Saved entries
========

(* ===== verification/ServerProperties.v ===== *)
(** * What the server guarantees to its clients

    Theorems about sequences of requests of any clients: the server survives
    them, sends every change of the data to the append-only file and the slaves,
    and EXEC runs only if what the client watches has not changed. *)
From Stdlib Require Import String.
#[local] Set Warnings "-clear-no-such-hyp".
From S2P Require Import Prelude ClientFlags Util Sds SdsArgs Server StringCommands Transactions ServerLogic StringEffects.
From S2P Require Import KeyEffects WatchLogic TransactionLogic.

(** A request: client, command (if there is one of that name), arguments. *)
Definition request : Type := client_id * option command * list bytes.

Fixpoint run_requests (clock : nat -> Z) (reqs : list request) : M () :=
  match reqs with
  | [] => mret tt
  | (c, cmd, av) :: reqs => processCommand clock c cmd av;; run_requests clock reqs
  end.

Definition any_command (_ : command) : Prop := True.
Definition not_move (cmd : command) : Prop := cmd <> CmdMove.

(** Requests of clients of [s] that keep to the commands [allowed]. *)
Definition requests_ok (allowed : command -> Prop) (s : server) (reqs : list request) : Prop :=
  Forall (fun r => is_Some (s_clients s !! r.1.1) /\ request_ok allowed r.1.2 r.2) reqs.
Lemma dbDelete_at k db Q dbs reply n s : at_state dbs reply n s -> dbs !! d = Some db ->
  (forall s', at_state (alter (without k) d dbs) reply n s' -> Q (bool_decide (is_Some (db_dict db !! k))) s') -> wp (dbDelete d k) Q s.
Proof.
  intros [Hdb Hc Hn Hcf] Hl HQ. apply wp_bind, (wp_database _ db); [by rewrite Hdb|]. apply wp_bind, wp_modify, wp_ret, HQ.
  constructor; [by rewrite <- Hdb|done|done|done].
Qed.

Lemma dbAdd_at k o db Q dbs reply n s : at_state dbs reply n s -> dbs !! d = Some db -> db_dict db !! k = None ->
  (forall s', at_state (write_key k o dbs) reply n s' -> Q tt s') -> wp (dbAdd d k o) Q s.
Proof.
  intros Hs Hl Hk HQ. apply (store_at k o None db Q dbs reply n s Hs Hl); [by rewrite Hk|done].
Qed.

Lemma number_at o (v : option Z) Q dbs reply n s :
  at_state dbs reply n s -> getLongLongFromObject o = Some v ->
  match v with
  | Some v => Q (Some v) s
  | None => forall s', at_state dbs (reply ++ [ReplyError "value is not an integer or out of range"]) n s' -> Q None s'
  end -> wp (getLongLongFromObjectOrReply c o) Q s.
Proof.
  intros Hs Hv HQ. apply wp_bind. eapply wp_lift; [done|]. destruct v as [v|]; [by apply wp_ret|].
  apply wp_bind. eapply addReply_at; [exact Hs|]. intros s' Hs'. by apply wp_ret, HQ.
Qed.

Lemma checkType_at o t Q dbs reply n s :
  at_state dbs reply n s ->
  (if bool_decide (type_of o = t) then Q false s
   else forall s', at_state dbs (reply ++ [ReplyError "Operation against a key holding the wrong kind of value"]) n s' -> Q true s') ->
  wp (checkType c o t) Q s.
Proof.
  intros Hs HQ. unfold checkType. destruct (bool_decide (type_of o = t)); [by apply wp_ret|].
  apply wp_bind. eapply addReply_at; [exact Hs|]. intros s' Hs'. by apply wp_ret, HQ.
Qed.

End Symbolic.

(** ** Numbers *)

Lemma scan_digits_spec v l : digits_ok l -> scan_digits v l = (foldl (fun v c => v * 10 + (c - c_zero)) v l, []).
Proof.
  intros Hl. revert v. induction Hl as [|x l Hx _ IH]; intros v; simpl; [done|].
  unfold is_digit. by rewrite bool_decide_eq_true_2.
Qed.

Lemma c_str_digits l : Forall (fun x => x <> 0) l -> c_str l = l.
Proof. induction 1 as [|x l Hx _ IH]; simpl; [done|]. by rewrite bool_decide_eq_false_2, IH. Qed.

(** [getLongLongFromObject] reads the decimal notation of every 64-bit integer. *)
Lemma number_decimal v l : srange 64 v -> decimal v l -> getLongLongFromObject (Some (Raw l)) = Some (Some v).
Proof.
  intros Hv (ds & [Hds Hh] & Hval & ->). unfold srange in Hv. change (64 - 1) with 63 in Hv.
  assert (exists x ds', ds = x :: ds' /\ c_zero <= x <= 57) as (x & ds' & -> & Hx).
  { destruct Hh as [->|(x & ds' & -> & _)]; [by exists c_zero, []|]. apply Forall_cons in Hds as [? _]. eauto. }
  assert (scan_digits 0 (x :: ds') = (Z.abs v, [])) as Hscan by (rewrite scan_digits_spec by done; by rewrite <- Hval).
  assert (Forall (fun y => y <> 0) (x :: ds')) as Hnz by (eapply Forall_impl; [exact Hds|]; intros; simpl in *; lia).
  assert (is_digit x = true) as Hdig by (by apply bool_decide_eq_true_2).
  assert (isspace x = false) as Hsp by (apply bool_decide_eq_false_2; lia).
  unfold getLongLongFromObject, strtoll. case_bool_decide as Hneg.
  - rewrite c_str_digits by (constructor; [lia|done]).
    cbn -[isspace is_digit scan_digits bool_decide Z.sub Z.pow Z.opp].
    assert (isspace c_minus = false) as -> by done.
    rewrite bool_decide_eq_true_2 by done. rewrite Hdig, Hscan.
    rewrite Z.abs_neq, Z.opp_involutive by lia. unfold LLONG_MIN, LLONG_MAX.
    rewrite !bool_decide_eq_false_2 by lia. done.
  - rewrite c_str_digits by done. cbn -[isspace is_digit scan_digits bool_decide Z.sub Z.pow Z.opp]. rewrite Hsp.
    rewrite !(bool_decide_eq_false_2 (x = _)) by lia. rewrite Hdig, Hscan.
    rewrite Z.abs_eq by lia. unfold LLONG_MIN, LLONG_MAX. by rewrite !bool_decide_eq_false_2 by lia.
Qed.

(** The value of a key as a number: a missing key counts as 0. *)
Definition holds_number (o : option robj) (v : Z) : Prop :=
  match o with
  | None => v = 0
  | Some (IntObj i) => v = i
  | Some (Raw l) => decimal v l
  | Some (Other _ _) => False
  end.

Lemma holds_number_get o v : srange 64 v -> holds_number o v -> getLongLongFromObject o = Some (Some v).
Proof. intros Hv. destruct o as [[l|i|]|]; simpl; try done; [by apply number_decimal|by intros ->|by intros ->]. Qed.

(** ** Results of commands *)

(** From [s] to [s'] the client [c] got [replies], the databases became [dbs],
    and [n] changes were counted. *)
Definition outcome (c : client_id) (replies : list redis_reply) (dbs : list redisDb) (n : Z) (s s' : server) : Prop :=
  s_db s' = dbs /\ s_dirty s' = s_dirty s + n /\
  exists cl cl', s_clients s !! c = Some cl /\ s_clients s' !! c = Some cl' /\ c_reply cl' = c_reply cl ++ replies.

(** The client [c] runs a command with arguments [av] in database [d], where
    [k] does not expire meanwhile. *)
Record runs (clock : nat -> Z) (c : client_id) (av : list bytes) (d : nat) (db : redisDb) (k : bytes) (s : server) : Prop := {
  runs_client : exists cl, s_clients s !! c = Some cl /\ c_db cl = d /\ c_argv cl = av;
  runs_db : s_db s !! d = Some db;
  runs_key : remains clock (s_conf s) db k;
}.

Lemma runs_at clock c av d db k s :
  runs clock c av d db k s -> exists reply, at_state (s_conf s) c d av (s_db s) reply (s_dirty s) s /\
    forall replies dbs n s', at_state (s_conf s) c d av dbs (reply ++ replies) (s_dirty s + n) s' -> outcome c replies dbs n s s'.
Proof.
  intros [(cl & Hc & Hd & Hav) Hdb Hk]. exists (c_reply cl). split.
  - constructor; [done| |done|done]. by exists cl.
  - intros replies dbs n s' [Hdbs (cl' & Hc' & _ & _ & Hr) Hn _]. split_and!; [done|done|]. by exists cl, cl'.
Qed.

Lemma wp_exists {A} (m : M A) (Q : server -> Prop) s :
  wp m (fun _ => Q) s -> exists x s', m s = Some (x, s') /\ Q s'.
Proof. intros H. destruct (wp_total _ _ _ H) as (x & s' & Hm & HQ). eauto. Qed.

Lemma incr_overflows_spec v incr :
  srange 64 v -> srange 64 incr -> incr_overflows v incr = negb (bool_decide (srange 64 (v + incr))).
Proof.
  unfold incr_overflows, srange, LLONG_MIN, LLONG_MAX. change (64 - 1) with 63. intros Hv Hi.
  rewrite <- bool_decide_not. apply bool_decide_ext. lia.
Qed.

(** Adding [incr] to the number [v] under the key [k]. *)
Definition counted (c : client_id) (d : nat) (k : bytes) (v incr : Z) (s s' : server) : Prop :=
  if bool_decide (srange 64 (v + incr))
  then outcome c [ReplyInt (v + incr)] (write_key d k (IntObj (v + incr)) (s_db s)) 1 s s'
  else outcome c [ReplyError "increment or decrement would overflow"] (s_db s) 0 s s'.

Definition not_an_integer : redis_reply := ReplyError "value is not an integer or out of range".

(** What [incrDecrCommand] does to the value [o] of the key [k]: a number is
    what [getLongLongFromObject] reads. *)
Definition incremented (c : client_id) (d : nat) (k : bytes) (o : option robj) (incr : Z) (s s' : server) : Prop :=
  match o with
  | Some (Other _ _) => outcome c [wrongtypeerr] (s_db s) 0 s s'
  | _ => match mjoin (getLongLongFromObject o) with
         | Some v => counted c d k v incr s s'
         | None => outcome c [not_an_integer] (s_db s) 0 s s'
         end
  end.

(** An integer-encoded value is a [long]; strings are bytes or integers. *)
Definition value_ok (o : option robj) : Prop :=
  match o with Some (IntObj v) => srange 64 v | Some (Other t _) => t <> REDIS_STRING | _ => True end.

Lemma value_read_range o v : value_ok o -> getLongLongFromObject o = Some (Some v) -> srange 64 v.
Proof.
  destruct o as [[l|i|]|]; cbn [value_ok]; try done; [intros _; apply number_range|by intros Hi [= <-]|].
  intros _ [= <-]. by apply (bool_decide_unpack _).
Qed.

Lemma string_reads o : match o with Some (Other _ _) => False | _ => True end -> getLongLongFromObject o = Some (mjoin (getLongLongFromObject o)).
Proof. destruct o as [[l|i|]|]; try done. intros _. cbn. destruct (strtoll l) as [[v r] e]. by destruct (_ || _). Qed.

Lemma incrDecr_at clock c av d db k incr s :
  runs clock c av d db k s -> av !! 1%nat = Some k -> srange 64 incr -> value_ok (db_dict db !! k) ->
  exists s', incrDecrCommand clock c incr s = Some (tt, s') /\ incremented c d k (db_dict db !! k) incr s s'.
Proof.
  intros Hruns Hk Hincr Hval. destruct (runs_at _ _ _ _ _ _ _ Hruns) as (reply & Hs & Hout).
  destruct Hruns as [_ Hdb Hlive].
  edestruct (wp_exists (incrDecrCommand clock c incr) (incremented c d k (db_dict db !! k) incr s) s) as ([] & s' & Hrun & Hres); [|by exists s'].
  assert (forall r s', at_state (s_conf s) c d av (s_db s) (reply ++ [r]) (s_dirty s) s' -> outcome c [r] (s_db s) 0 s s') as Herr.
  { intros r s' Hs'. apply Hout. by rewrite Z.add_0_r. }
  unfold incrDecrCommand. apply wp_bind. eapply argv_at; [exact Hs|done|]. apply wp_bind.
  eapply current_db_at; [exact Hs|]. apply wp_bind. eapply lookupKeyWrite_at; [exact Hs|done|done|]. clear Hs. intros s1 Hs.
  apply wp_bind. eapply (wp_mono _ (fun w s2 => exists reply', at_state (s_conf s) c d av (s_db s) reply' (s_dirty s) s2 /\
    if w : bool then incremented c d k (db_dict db !! k) incr s s2 else s2 = s1 /\ match db_dict db !! k with Some (Other _ _) => False | _ => True end)).
  { destruct (db_dict db !! k) as [o|] eqn:Ho; [|by apply wp_ret; exists reply].
    eapply checkType_at; [exact Hs|]. destruct o as [l|i|ty p]; [by exists reply..|]. rewrite bool_decide_eq_false_2 by done.
    intros s2 Hs2. eexists. split; [exact Hs2|]. by apply Herr. }
  intros [] s2 (reply' & _ & H2); [by apply wp_ret|]. destruct H2 as [-> Hstr].
  assert (forall s', incremented c d k (db_dict db !! k) incr s s' <-> match mjoin (getLongLongFromObject (db_dict db !! k)) with
    | Some v => counted c d k v incr s s' | None => outcome c [not_an_integer] (s_db s) 0 s s' end) as Hinc.
  { intros s'. unfold incremented. by destruct (db_dict db !! k) as [[]|]. }
  apply wp_bind. eapply number_at; [exact Hs|by apply string_reads|].
  destruct (mjoin (getLongLongFromObject (db_dict db !! k))) as [v|] eqn:Hnum; [|intros s2 Hs2; apply wp_ret, Hinc; by apply Herr].
  assert (srange 64 v) as Hv by (apply (value_read_range (db_dict db !! k)); [done|]; rewrite string_reads by done; by rewrite Hnum).
  rewrite incr_overflows_spec by done. apply (wp_mono _ (fun _ => counted c d k v incr s)); [|intros _ s' Hs'; by apply Hinc]. unfold counted.
  destruct (bool_decide_reflect (srange 64 (v + incr))) as [Hr|Hr]; cbn [negb].
  - rewrite swrap_small by done. apply wp_bind. eapply store_at; [exact Hs|done|done|]. clear Hs.
    intros s2 Hs2. apply wp_bind. eapply signal_at; [|exact Hs2|].
    { unfold write_key. rewrite length_alter. by eapply lookup_lt_Some. }
    intros s3 Hs3. apply wp_bind. eapply notify_at; [exact Hs3|]. intros s4 Hs4.
    apply wp_bind. eapply add_dirty_at; [exact Hs4|]. intros s5 Hs5.
    eapply addReply_at; [exact Hs5|]. intros s6 Hs6. by apply Hout.
  - eapply addReply_at; [exact Hs|]. intros s5 Hs5. by apply Herr.
Qed.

========

> **Work task**: Your task for the entries above: copy exactly the span starting with the line with "From Stdlib Require Import String." and going on through the line with "Fixpoint run_requests (clock", both lines included, and nothing else.

> **Written solution**:
From Stdlib Require Import String.
#[local] Set Warnings "-clear-no-such-hyp".
From S2P Require Import Prelude ClientFlags Util Sds SdsArgs Server StringCommands Transactions ServerLogic StringEffects.
From S2P Require Import KeyEffects WatchLogic TransactionLogic.

(** A request: client, command (if there is one of that name), arguments. *)
Definition request : Type := client_id * option command * list bytes.

Fixpoint run_requests (clock : nat -> Z) (reqs : list request) : M () :=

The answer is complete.